Worship is the core function of the church

Albert Bogle November 01, 2016 0 3
Worship is the core function of the church

The reason why the Church Without Walls (CWW) Report’s findings have never been fully realised is not because the central church refused to accept them; in many ways it did and even tried to integrate some of the thinking into cross-council collaboration. 

The failure was that CWW became incorporated into the central structures and in some way became institutionalised. Thus it no longer served as a prophetic voice outside the system, instead the system domesticated the movement and made it a department of a council.

This stagnation occurred locally because parishes lacked the confidence to facilitate the changes proposed by the report. The report rightly refused to set up a  formal structure with staff to carry through the reform, instead for a number of years motivational events and conferences were organised  by the CWW Planning Group. This prophetic group operated outside the recognised structures having its own budget and reported directly to the General Assembly. 

By 2008 over 650 congregations had bought into the vision of CWW at some level culminating in a huge two-day event at Ingilston.  However, in 2009 with its change in status CWW took on a new identity, and it was left to the Heart and Soul initiative, a few years later, to seek to be the motivational force. The CWW Report still has a great deal of relevance, but it has to be re-visited and re-imagined for a new generation.

Perhaps congregations have failed to see the correlation between prayerful authentic worship and fruitfulness.  At a local level we have allowed ourselves to accept less than the best when it comes to worship. We need more people to begin to express a holy discontent with the offerings we are making. Many years ago, I remember the theologian John Peck, in a sermon reminding us that public worship was a shop window into the world.  Our worship he said, described the kind of God we serve. 

If we allow the gospels to begin to shape our thinking  and worship, sooner or later we will be pouring expensive perfume over the feet of Jesus. I believe those of us who are called to lead worship, and those of us who worship regularly in our parish churches need to take a long hard look at what we call worship on a Sunday, and ask ourselves, 'is it ood enough?'  Of course it is never good enough, and we must keep striving to bring the best we have. Perhaps we should reflect more on the words of King David when he said “I will not offer unto the Lord that which has cost me nothing”

I ended the last blog post by concluding that our effectiveness as a church does not depend on structures and strategies, but on our relationship with Jesus Christ our King and Head.  It is too easy to allow ourselves to believe in programmes rather than prayer. As disciples of Jesus  we need to be continually making time in our lives to cultivate prayer conversations with our Lord  and to allow space for these conversations to be heard throughout the church. 

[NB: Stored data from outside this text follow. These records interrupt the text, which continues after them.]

(** The identity with the keys of its mappings sorted *)
Definition sorted_identity p : value F :=
  VMap ([item "configuration" (sort_keys (configuration_asdict (rp_configuration p)))] ++
    match rp_execution_manifest_json p with
    | Some text => [item "execution_manifest" (match json_loads text with Ok m => m | Err _ => VNone end)] | None => [] end ++
    [item "git_commit" (optional_text (rp_git_commit p)); item "inputs" (VMap (sorted_inputs (rp_input_fingerprints p)));
     item "package_version" (VStr (rp_package_version p))]).

Lemma plain_fingerprints p : made p -> json_plain (sorted_fingerprints (F:=F) (rp_input_fingerprints p)) = true.
Proof.
  intros [_ Hnd]. unfold sorted_fingerprints. apply plain_map. split; [eapply good_keys_perm; [symmetry; apply sorted_items_perm|by apply inputs_good]|].
  rewrite sorted_items_perm. apply Forall_fmap, Forall_true. done.
Qed.

Lemma run_identity_sorted p : made p -> exists v, run_identity p = Ok v /\ json_plain v = true /\ sort_keys v = sorted_identity p.
Proof.
  intros Hp. pose proof (plain_fingerprints p Hp) as Hin. pose proof (sort_inputs (F:=F) _ (proj2 Hp)) as Hsort.
  assert (json_plain (configuration_asdict (rp_configuration p)) = true) as Hc by (by destruct (rp_configuration p) as [[] ? ? ? ? ?]; vm_compute).
  assert (json_plain (optional_text (F:=F) (rp_git_commit p)) = true /\ sort_keys (optional_text (F:=F) (rp_git_commit p)) = optional_text (rp_git_commit p))
    as [Hg Hg'] by by destruct (rp_git_commit p).
  pose proof (made_manifest p Hp) as Hm. unfold run_identity, sorted_identity.
  destruct (rp_execution_manifest_json p) as [text|].
  - destruct Hm as (m & Hload & _ & Hpm & ->). apply sort_keys_plain in Hpm as [Hpm Hid]. rewrite Hload. eexists. split; [reflexivity|]. split.
    + cbn [json_plain app forallb item fst snd fmap list_fmap]. rewrite Hc, Hin, Hg, Hpm. by vm_compute.
    + unfold sorted_fingerprints in *. fold (sorted_inputs (F:=F) (rp_input_fingerprints p)) in *.
      cbn [sort_keys app fmap list_fmap item fst snd]. cbn [sort_keys] in Hsort. rewrite Hg', Hsort, Hid.
      generalize (sort_keys (configuration_asdict (rp_configuration p))) (sort_keys m) (optional_text (F:=F) (rp_git_commit p))
        (VMap (sorted_inputs (F:=F) (rp_input_fingerprints p))) (VStr (F:=F) (rp_package_version p)). reflexivity.
  - rewrite Hm. eexists. split; [reflexivity|]. split.
    + cbn [json_plain app forallb item fst snd fmap list_fmap]. rewrite Hc, Hin, Hg. by vm_compute.
    + unfold sorted_fingerprints in *. fold (sorted_inputs (F:=F) (rp_input_fingerprints p)) in *.
      cbn [sort_keys app fmap list_fmap item fst snd]. cbn [sort_keys] in Hsort. rewrite Hg', Hsort.
      generalize (sort_keys (configuration_asdict (rp_configuration p))) (optional_text (F:=F) (rp_git_commit p))
        (VMap (sorted_inputs (F:=F) (rp_input_fingerprints p))) (VStr (F:=F) (rp_package_version p)). reflexivity.
Qed.
(** ** Translation *)

Lemma forallb_failing {A} (p : A -> bool) l : forallb p l = false -> Exists (fun x => p x = false) l.
Proof. induction l as [|x l IH]; [done|]. simpl. destruct (p x) eqn:Hx; [right; by apply IH|by left]. Qed.

Section currency.
Context {F : Type} `{PyFloat F} {Scenario Time A : Type} (to_nanoseconds : Time -> Z).
Implicit Types (s : FxRateSnapshot F) (c : CalculationContext Scenario).

(** One rate for each code, finite and positive; the base has rate one. *)
Record valid_snapshot s : Prop := {
  vs_base : code_like (fx_base_currency s);
  vs_as_of : isnat (fx_as_of s) = false;
  vs_codes : Forall code_like (fx_rates s).*1 /\ NoDup (fx_rates s).*1;
  vs_rates : forall code r, dict_get (fx_rates s) code = Some r ->
    if decide (code = fx_base_currency s) then r = f_one else f_isfinite r = true /\ f_leb r f_zero = false;
  vs_unit : dict_get (fx_rates s) (fx_base_currency s) = Some f_one;
}.

Lemma currency_code_like value code : currency_code value = Ok code -> code_like code /\ code = upper value.
Proof. unfold currency_code. intros Hc. inv_ok Hc. split; [|done]. split; [done|apply upper_idem]. Qed.

(** The rates collected so far *)
Definition rates_ok (d : list (string * F)) : Prop :=
  Forall code_like d.*1 /\ NoDup d.*1 /\ forall code r, dict_get d code = Some r -> f_isfinite r = true /\ f_leb r f_zero = false.

Lemma set_codes (d : list (string * F)) code r : Forall code_like d.*1 -> NoDup d.*1 -> code_like code ->
  Forall code_like (dict_set d code r).*1 /\ NoDup (dict_set d code r).*1.
Proof.
  intros Hf Hn Hc. destruct (dict_get d code) as [r'|] eqn:Hget.
  - assert ((dict_set d code r).*1 = d.*1) as ->; [|done]. clear -Hget. induction d as [|[k v] d IH]; [done|].
    simpl in *. case_decide; [by subst|]. rewrite !fmap_cons. f_equal. by apply IH.
  - rewrite dict_set_fresh, fmap_app by done. split; [apply Forall_app; split; [done|by apply Forall_singleton]|].
    apply NoDup_app. split_and!; [done| |repeat constructor; set_solver]. intros k Hk ->%list_elem_of_singleton.
    by apply dict_get_None in Hget.
Qed.

Lemma add_rate_ok read d x d' : add_rate read d x = Ok d' -> rates_ok d -> rates_ok d'.
Proof.
  unfold add_rate. intros Hd (Hf & Hn & Hr). inv_ok Hd. apply currency_code_like in Hbind as [Hcode _].
  destruct (set_codes d a a0 Hf Hn Hcode). split_and!; try done. intros code r. rewrite dict_get_set. case_decide; [|by apply Hr].
  intros [= <-]. apply negb_true_iff, orb_false_iff in Hguard0 as [?%negb_false_iff ?]. done.
Qed.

Public worship is an important discipline that allows us to engage with the voice of the Holy Spirit in community, but also to hear that voice speak to us in person.  This means we need to find more opportunities for the prophetic voices of God’s people to be heard within the wider church community.

It is also important  to acknowledge that we have a responsibility for one another. It is worth noting that it was within the context of worship that Cain asked the question of God, “Am I my brother’s keeper?” The silence and pain of that moment says it all: 'yes' we are responsible for each other. 

The gospel opens up a new way, offering redemption and reconciliation to all who turn to Christ. Hence the writer of the epistle to the Hebrews reminds fellow believers not to give up on meeting together. We have an offering to bring to God, and to one another in our act of worship. We are in the business of creating, sustaining and developing worshipping communities. Communities made up of individuals who have a loyalty and an allegiance to the Lord Jesus Christ and a desire to live out the values of his Kingdom in our own localities.  In 2001 the CWW Report highlighted this as our core purpose:

The purpose and shape of the Church of Scotland at the beginning of a new Millennium arises out of that calling of grace. Our sole purpose is the glorification of God. Only when the people of Scotland and other nations are released into worship of the God of grace is that purpose fulfilled. That calling is eternal.

Steve Bruce, Professor of Sociology at Aberdeen University, writes: “the only area of life where the church can compete with any secular institution or social practice and win, is in the glorification of God.” (unpublished letter to the Commission)

The radical nature of the Church of Scotland is that we exist for the people who don't go to church. It was  Archbishop Temple who remarked; “The Church is the only institution that exists primarily for the benefit of those who are not its members.

When congregations, presbyteries and councils of the church grasp the radical nature of this idea we will be a different kind of community, gathering to worship a God who has conversations with saints who are also sinners.